## Exercise objective
Reproduce verbatim the lines of the material below, starting at the line with "by apply set_ent_ok." and ending at the line with "by done. apply", both inclusive; skip the rest.

## Data extracts

(* ===== verification/DirfileRename.v ===== *)
(** * core/tee/fs_dirfile.c: an object gets a new file or a new name

    Tee_fs_dirfile_rename() where the caller knows the entry: the entry of the
    object itself, which gets the number of a new file, or the entry of another
    object, which gets this one's name. *)
From S2P Require Import Prelude Uuid ByteFile Bitstring Dirfile DirfileProofs DirfileSpec.

Local Open Scope Z_scope.

(** Entries that are there are replaced. *)
Lemma set_ent_in (ents : list dirfile_entry) n e : (n < length ents)%nat → set_ent ents n e = <[n := e]> ents.
Proof. intros Hn. unfold set_ent. by rewrite decide_True. Qed.

Lemma set_ent_twice (ents : list dirfile_entry) n e e' : (n < length ents)%nat → set_ent (set_ent ents n e') n e = set_ent ents n e.
Proof.
  intros Hn. rewrite (set_ent_in ents n e'), (set_ent_in ents n e), set_ent_in by (by rewrite ?length_insert).
  apply list_insert_insert_eq.
Qed.

Lemma set_ent_swap (ents : list dirfile_entry) i j e e' :
  i ≠ j → (i < length ents)%nat → (j < length ents)%nat →
  set_ent (set_ent ents i e) j e' = set_ent (set_ent ents j e') i e.
Proof.
  intros Hij Hi Hj. rewrite (set_ent_in ents i e), (set_ent_in ents j e'), !set_ent_in by (by rewrite ?length_insert).
  symmetry. by apply list_insert_insert_ne.
Qed.

Lemma length_set_ent_in (ents : list dirfile_entry) n e : (n < length ents)%nat → length (set_ent ents n e) = length ents.
Proof. intros Hn. by rewrite set_ent_in, length_insert. Qed.

(** The bitmap and the count fit when the new entry's number is marked. *)
Lemma dirh_ok_set dirh d ents n e :
  dirh_ok dirh ents → (n < length ents)%nat → nbits d = nbits dirh → files d = files dirh → ndents d = ndents dirh →
  (used e → test_file dirh (file_number e) = true) → dirh_ok d (set_ent ents n e).
Proof.
  intros Hd Hn Hb Hf Hnd Hm. constructor; [by eapply bits_ok_same, Hd| |].
  - intros e' [i Hi]%list_elem_of_lookup Hu'. rewrite (test_file_bits d dirh) by done.
    rewrite lookup_set_ent in Hi by lia. case_decide as Hin; [injection Hi as <-; by apply Hm|].
    apply (do_marked _ _ Hd); [by eapply list_elem_of_lookup_2|done].
  - by rewrite Hnd, (do_count _ _ Hd), length_set_ent_in.
Qed.

(** An entry is cleared. *)
Lemma ents_ok_clear ents n : ents_ok ents → (n < length ents)%nat → ents_ok (set_ent ents n zero_dent).
Proof.
  intros He Hn. apply ents_ok_set; [done|apply zero_dent_ok|lia|pose proof (eo_size _ He); lia|].
  intros Hx. by destruct zero_unused.
Qed.

Lemma dir_map_clear ents n e :
  ents_ok ents → ents !! n = Some e → used e →
  dir_map (set_ent ents n zero_dent) = delete (key_of e) (dir_map ents).
Proof.
  intros He Hl Hu. pose proof (lookup_lt_Some _ _ _ Hl) as Hn.
  rewrite dir_map_set; [|done|by apply ents_ok_clear|lia|intros ? ? ? Hx; by destruct zero_unused].
  rewrite decide_False by apply zero_unused. by rewrite Hl, decide_True.
Qed.

(** The entry [n] of [e0] becomes that of [e], whose key and number no other entry
    has. *)
Lemma dir_map_move ents n e0 e :
  ents_ok ents → ents_ok (set_ent ents n e) → ents !! n = Some e0 → used e0 → used e →
  dir_map (set_ent ents n e) = <[key_of e := (file_number e, d_hash e)]> (delete (key_of e0) (dir_map ents)).
Proof.
  intros He He' Hl Hu0 Hu. pose proof (lookup_lt_Some _ _ _ Hl) as Hn.
  rewrite <- (set_ent_twice ents n e zero_dent), <- (dir_map_clear ents n e0) by done.
  assert (set_ent ents n zero_dent !! n = Some zero_dent) as Hz by (by rewrite lookup_set_ent, decide_True by lia).
  rewrite dir_map_set.
  - by rewrite decide_True.
  - by apply ents_ok_clear.
  - by rewrite set_ent_twice.
  - apply lookup_lt_Some in Hz. lia.
  - intros e1 He1 Hu1. assert (e1 = zero_dent) as -> by congruence. by destruct zero_unused.
Qed.

Section with_file.
Context {S : Type} `{ByteFileLaws S}.

(** The entry that rename writes when it is given the index. *)
Lemma wp_rename_at er k s p ents dirh fuel uuid id dfh n :
  Forall dent_ok ents → dir_holds er k s p ents → ndents dirh = Z.of_nat (length ents) →
  (n < length ents)%nat → 120 * (Z.of_nat n + 1) < 2 ^ 31 → dfh_idx dfh = Z.of_nat n →
  uuid_wf uuid → 0 < Z.of_nat (length id) <= 64 → length (dfh_hash dfh) = 32%nat →
  0 <= dfh_file_number dfh < bits_range →
  let e := new_dent uuid id (dfh_hash dfh) (dfh_file_number dfh) in
  wp (tee_fs_dirfile_rename fuel dirh uuid dfh id)
    (λ '(d, dfh') s', nbits d = nbits dirh ∧ files d = files dirh ∧ ndents d = ndents dirh
       ∧ dfh' = dfh ∧ dir_holds er k s' p (set_ent ents n e))
    (λ e s', er e ∧ bf_lost s' p) s.
Proof.
  intros He Hh Hc Hn Hs Hidx Hu Hl Hlh Hnum e. unfold tee_fs_dirfile_rename.
  rewrite (proj2 (Z.eqb_neq _ 0)), (proj2 (Z.ltb_ge TEE_OBJECT_ID_MAX_LEN _)) by (unfold TEE_OBJECT_ID_MAX_LEN; lia).
  cbn [orb]. rewrite (proj2 (Z.ltb_ge (dfh_idx dfh) 0)) by lia. cbv zeta.
  fold (new_dent uuid id (dfh_hash dfh) (dfh_file_number dfh)). fold e.
  destruct (new_dent_ok uuid id (dfh_hash dfh) (dfh_file_number dfh)) as (Hok & _ & _); [done..|]. fold e in Hok.
  apply wp_bind, wp_ret, wp_bind. rewrite Hidx.
  eapply wp_mono; [apply (wp_write_dent er k s p ents dirh n e); try done; lia| |done].
  intros d s' (Hb & Hf & Hnd & _ & Hh'). apply wp_ret. split_and!; [done|done| | |done].
  - rewrite Hnd by done. unfold set_ent. rewrite decide_True by done. by rewrite length_insert.
  - rewrite <- Hidx. by destruct dfh.
Qed.

(** The object gets a new file. *)
Lemma wp_rename_own er k s p ents dirh fuel uuid id dfh n e0 :
  ents_ok ents → dirh_ok dirh ents → dir_holds er k s p ents → ents !! n = Some e0 → used e0 →
  key_of e0 = key_for uuid id → dfh_idx dfh = Z.of_nat n →
  uuid_wf uuid → 0 < Z.of_nat (length id) <= 64 → length (dfh_hash dfh) = 32%nat →
  0 <= dfh_file_number dfh < bits_range → test_file dirh (dfh_file_number dfh) = true →
  free_for (dir_map ents) (key_for uuid id) (dfh_file_number dfh) →
  wp (tee_fs_dirfile_rename fuel dirh uuid dfh id)
    (λ '(d, dfh') s', nbits d = nbits dirh ∧ ndents d = ndents dirh ∧ dfh' = dfh
       ∧ ∃ ents', ents_ok ents' ∧ dirh_ok d ents' ∧ dir_holds er k s' p ents'
         ∧ dir_map ents' = <[key_for uuid id := (dfh_file_number dfh, dfh_hash dfh)]> (dir_map ents))
    (λ e s', er e ∧ bf_lost s' p) s.
Proof.
  intros He Hd Hh Hl0 Hu0 Hk0 Hidx Hu Hl Hlh Hnum Hm Hfree.
  pose proof (lookup_lt_Some _ _ _ Hl0) as Hn. pose proof (eo_size _ He) as Hsz.
  destruct (new_dent_ok uuid id (dfh_hash dfh) (dfh_file_number dfh)) as (Hok & Hus & Hk); [done..|].
  set (e := new_dent _ _ _ _) in *.
  assert (ents_ok (set_ent ents n e)) as He'.
  { apply ents_ok_set; [done|done|lia|lia|]. intros _ i e' Hi Hl' Hu'.
    assert (key_of e' ≠ key_of e) as Hne.
    { rewrite Hk, <- Hk0. intros Heq. apply Hi. by apply (eo_keys _ He i n e' e0). }
    split; [|done]. apply (Hfree (key_of e') (file_number e', d_hash e')); [by eapply dir_map_entry|].
    by rewrite Hk in Hne. }
  eapply wp_mono; [apply (wp_rename_at er k s p ents dirh fuel uuid id dfh n); try done; [apply He|apply Hd|lia]| |done].
  intros [d dfh'] s' (Hb & Hf & Hnd & -> & Hh'). fold e in Hh'. split_and!; [done|done|done|].
  exists (set_ent ents n e). split_and!; [done| |done|].
  - by apply (dirh_ok_set dirh).
  - rewrite dir_map_set; [by rewrite decide_True, Hk|done|done|lia|]. intros e1 Hl1 _ _. congruence.
Qed.

(** Another object gets this one's name, which was free. *)
Lemma wp_rename_move er k s p ents dirh fuel uuid id dfh n e0 :
  ents_ok ents → dirh_ok dirh ents → dir_holds er k s p ents → ents !! n = Some e0 → used e0 →
  file_number e0 = dfh_file_number dfh → d_hash e0 = dfh_hash dfh → dfh_idx dfh = Z.of_nat n →
  uuid_wf uuid → 0 < Z.of_nat (length id) <= 64 → dir_map ents !! key_for uuid id = None →
  wp (tee_fs_dirfile_rename fuel dirh uuid dfh id)
    (λ '(d, dfh') s', nbits d = nbits dirh ∧ ndents d = ndents dirh
       ∧ ∃ ents', ents_ok ents' ∧ dirh_ok d ents' ∧ dir_holds er k s' p ents'
         ∧ dir_map ents' = <[key_for uuid id := (dfh_file_number dfh, dfh_hash dfh)]> (delete (key_of e0) (dir_map ents)))
    (λ e s', er e ∧ bf_lost s' p) s.
Proof.
  intros He Hd Hh Hl0 Hu0 Hnum0 Hh0 Hidx Hu Hl Hnone.
  pose proof (lookup_lt_Some _ _ _ Hl0) as Hn. pose proof (eo_size _ He) as Hsz.
  assert (dent_ok e0) as Hok0 by (eapply Forall_lookup_1; [apply He|done]).
  destruct (new_dent_ok uuid id (dfh_hash dfh) (dfh_file_number dfh)) as (Hok & Hus & Hk); [done|done|..].
  { rewrite <- Hh0. apply Hok0. } { rewrite <- Hnum0. apply Hok0. }
  set (e := new_dent _ _ _ _) in *.
  assert (ents_ok (set_ent ents n e)) as He'.
  { apply ents_ok_set; [done|done|lia|lia|]. intros _ i e' Hi Hl' Hu'. split.
    - cbn [e new_dent file_number]. rewrite <- Hnum0. intros Heq. apply Hi. by apply (eo_numbers _ He i n e' e0).
    - rewrite Hk. intros Heq. pose proof (dir_map_entry ents i e' He Hl' Hu') as Hx. congruence. }
  eapply wp_mono; [apply (wp_rename_at er k s p ents dirh fuel uuid id dfh n); try done| |done].
  { apply He. } { apply Hd. } { lia. } { rewrite <- Hh0. apply Hok0. } { rewrite <- Hnum0. apply Hok0. }
  intros [d dfh'] s' (Hb & Hf & Hnd & -> & Hh'). fold e in Hh'. split_and!; [done|done|].
  exists (set_ent ents n e). split_and!; [done| |done|].
  - apply (dirh_ok_set dirh); try done. intros _. cbn [e new_dent file_number]. rewrite <- Hnum0.
    apply (do_marked _ _ Hd); [by eapply list_elem_of_lookup_2|done].
  - rewrite (dir_map_move ents n e0) by done. by rewrite Hk.
Qed.

(** ... or was another object's: until that is removed, two entries have one name. *)
Lemma wp_rename_over er k s p ents dirh fuel uuid id dfh n e0 :
  ents_ok ents → dirh_ok dirh ents → dir_holds er k s p ents → ents !! n = Some e0 → used e0 →
  file_number e0 = dfh_file_number dfh → d_hash e0 = dfh_hash dfh → dfh_idx dfh = Z.of_nat n →
  uuid_wf uuid → 0 < Z.of_nat (length id) <= 64 →
  wp (tee_fs_dirfile_rename fuel dirh uuid dfh id)
    (λ '(d, _) s', nbits d = nbits dirh ∧ files d = files dirh ∧ ndents d = ndents dirh
       ∧ dir_holds er k s' p (set_ent ents n (new_dent uuid id (dfh_hash dfh) (dfh_file_number dfh))))
    (λ e s', er e ∧ bf_lost s' p) s.
Proof.
  intros He Hd Hh Hl0 Hu0 Hnum0 Hh0 Hidx Hu Hl.
  pose proof (lookup_lt_Some _ _ _ Hl0) as Hn. pose proof (eo_size _ He) as Hsz.
  assert (dent_ok e0) as Hok0 by (eapply Forall_lookup_1; [apply He|done]).
  eapply wp_mono; [apply (wp_rename_at er k s p ents dirh fuel uuid id dfh n); try done| |done].
  { apply He. } { apply Hd. } { lia. } { rewrite <- Hh0. apply Hok0. } { rewrite <- Hnum0. apply Hok0. }
  intros [d dfh'] s' (Hb & Hf & Hnd & _ & Hh'). done.
Qed.

Lemma wp_remove_over er k s p ents dirh d uuid id dfh n e0 rdfh j e1 :
  ents_ok ents → dirh_ok dirh ents → ents !! n = Some e0 → used e0 →
  file_number e0 = dfh_file_number dfh → d_hash e0 = dfh_hash dfh →
  ents !! j = Some e1 → used e1 → dfh_idx rdfh = Z.of_nat j → file_number e1 = dfh_file_number rdfh →
  key_of e1 = key_for uuid id → n ≠ j → uuid_wf uuid → 0 < Z.of_nat (length id) <= 64 →
  nbits d = nbits dirh → files d = files dirh → ndents d = ndents dirh →
  dir_holds er k s p (set_ent ents n (new_dent uuid id (dfh_hash dfh) (dfh_file_number dfh))) →
  wp (tee_fs_dirfile_remove d rdfh)
    (λ d s', nbits d <= nbits dirh ∧ ndents d = ndents dirh
       ∧ ∃ ents', ents_ok ents' ∧ dirh_ok d ents' ∧ dir_holds er k s' p ents'
         ∧ dir_map ents' = <[key_for uuid id := (dfh_file_number dfh, dfh_hash dfh)]> (delete (key_of e0) (dir_map ents)))
    (λ e s', er e ∧ bf_lost s' p) s.
Proof.
  intros He Hd Hl0 Hu0 Hnum0 Hh0 Hl1 Hu1 Hridx Hrnum Hk1 Hnj Hu Hl Hb Hf Hnd.
  pose proof (lookup_lt_Some _ _ _ Hl0) as Hn. pose proof (lookup_lt_Some _ _ _ Hl1) as Hj.
  pose proof (eo_size _ He) as Hsz. assert (Forall dent_ok ents) as Hall by apply He.
  assert (dent_ok e0) as Hok0 by (by eapply Forall_lookup_1).
  assert (dent_ok e1) as Hok1 by (by eapply Forall_lookup_1).
  destruct (new_dent_ok uuid id (dfh_hash dfh) (dfh_file_number dfh)) as (Hok & Hus & Hk); [done|done|..].
  { rewrite <- Hh0. apply Hok0. } { rewrite <- Hnum0. apply Hok0. }
  set (e := new_dent _ _ _ _) in *. intros Hh'.
  pose proof (length_set_ent_in ents n e Hn) as Hlen.
  eapply wp_mono; [apply (wp_remove_entry er k s p (set_ent ents n e) d rdfh e1 j); try done| |done].
  { by apply set_ent_ok. } { by rewrite Hlen. } { by rewrite Hnd, Hlen, (do_count _ _ Hd). }
  { by rewrite lookup_set_ent, decide_False by (done || lia). }
  { rewrite (test_file_bits d dirh) by done. apply (do_marked _ _ Hd); [by eapply list_elem_of_lookup_2|done]. }
  intros d2 s2 (dirh' & Hb2 & Hf2 & Hnd2 & -> & Hh2). rewrite set_ent_swap in Hh2 by done.
  set (ents1 := set_ent ents j zero_dent) in *.
  assert (ents_ok ents1) as He1 by (by apply ents_ok_clear).
  assert (ents1 !! n = Some e0) as Hl0' by (unfold ents1; by rewrite lookup_set_ent, decide_False by (done || lia)).
  assert (n < length ents1)%nat as Hn1 by (by eapply lookup_lt_Some).
  assert (dir_map ents1 = delete (key_for uuid id) (dir_map ents)) as Hm1
    by (unfold ents1; rewrite (dir_map_clear ents j e1) by done; by rewrite Hk1).
  assert (∀ i e', ents1 !! i = Some e' → used e' → ents !! i = Some e' ∧ i ≠ j) as Hback.
  { intros i e' Hi Hu'. unfold ents1 in Hi. rewrite lookup_set_ent in Hi by lia. case_decide; [|done].
    injection Hi as <-. by destruct zero_unused. }
  assert (ents_ok (set_ent ents1 n e)) as He2.
  { apply ents_ok_set; [done|done|lia|pose proof (eo_size _ He1); lia|].
    intros _ i e' Hi Hl' Hu'. destruct (Hback i e' Hl' Hu') as [Hl'' Hij]. split.
    - cbn [e new_dent file_number]. rewrite <- Hnum0. intros Heq. apply Hi. by apply (eo_numbers _ He i n e' e0).
    - rewrite Hk, <- Hk1. intros Heq. apply Hij. by apply (eo_keys _ He i j e' e1). }
  destruct (clear_file_spec dirh' (file_number e1)) as (Hbits & Hnd' & Ht).
  { eapply bits_ok_same, Hd; congruence. } { apply Hok1. }
  split; [|split; [by rewrite Hnd', Hnd2, Hnd|]].
  { unfold clear_file. destruct (_ <? _); cbn [nbits]; lia. }
  exists (set_ent ents1 n e). split_and!; [done| |done|].
  - constructor; [done| |].
    + intros e' [i Hi]%list_elem_of_lookup Hu'. rewrite lookup_set_ent in Hi by lia.
      assert (dent_ok e' ∧ file_number e' ≠ file_number e1 ∧ test_file dirh (file_number e') = true) as (Hoke & Hne & Hm).
      { case_decide as Hin.
        - injection Hi as <-. split; [done|]. cbn [e new_dent file_number]. rewrite <- Hnum0. split.
          + intros Heq. apply Hnj. by apply (eo_numbers _ He n j e0 e1).
          + apply (do_marked _ _ Hd); [by eapply list_elem_of_lookup_2|done].
        - destruct (Hback i e' Hi Hu') as [Hi' Hij]. split; [by eapply Forall_lookup_1|]. split.
          + intros Heq. apply Hij. by apply (eo_numbers _ He i j e' e1).
          + apply (do_marked _ _ Hd); [by eapply list_elem_of_lookup_2|done]. }
      rewrite Ht, (test_file_bits dirh' dirh), Hm by (apply Hoke || congruence).
      by rewrite (proj2 (Z.eqb_neq _ _)).
    + rewrite Hnd', Hnd2, Hnd, (do_count _ _ Hd), length_set_ent_in by done.
      unfold ents1. by rewrite length_set_ent_in.
  - rewrite (dir_map_move ents1 n e0) by done. rewrite Hm1, Hk, delete_delete, insert_delete_eq. done.
Qed.
End with_file.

## Finished exercise
  { by apply set_ent_ok. } { by rewrite Hlen. } { by rewrite Hnd, Hlen, (do_count _ _ Hd). }
  { by rewrite lookup_set_ent, decide_False by (done || lia). }
  { rewrite (test_file_bits d dirh) by done. apply (do_marked _ _ Hd); [by eapply list_elem_of_lookup_2|done]. }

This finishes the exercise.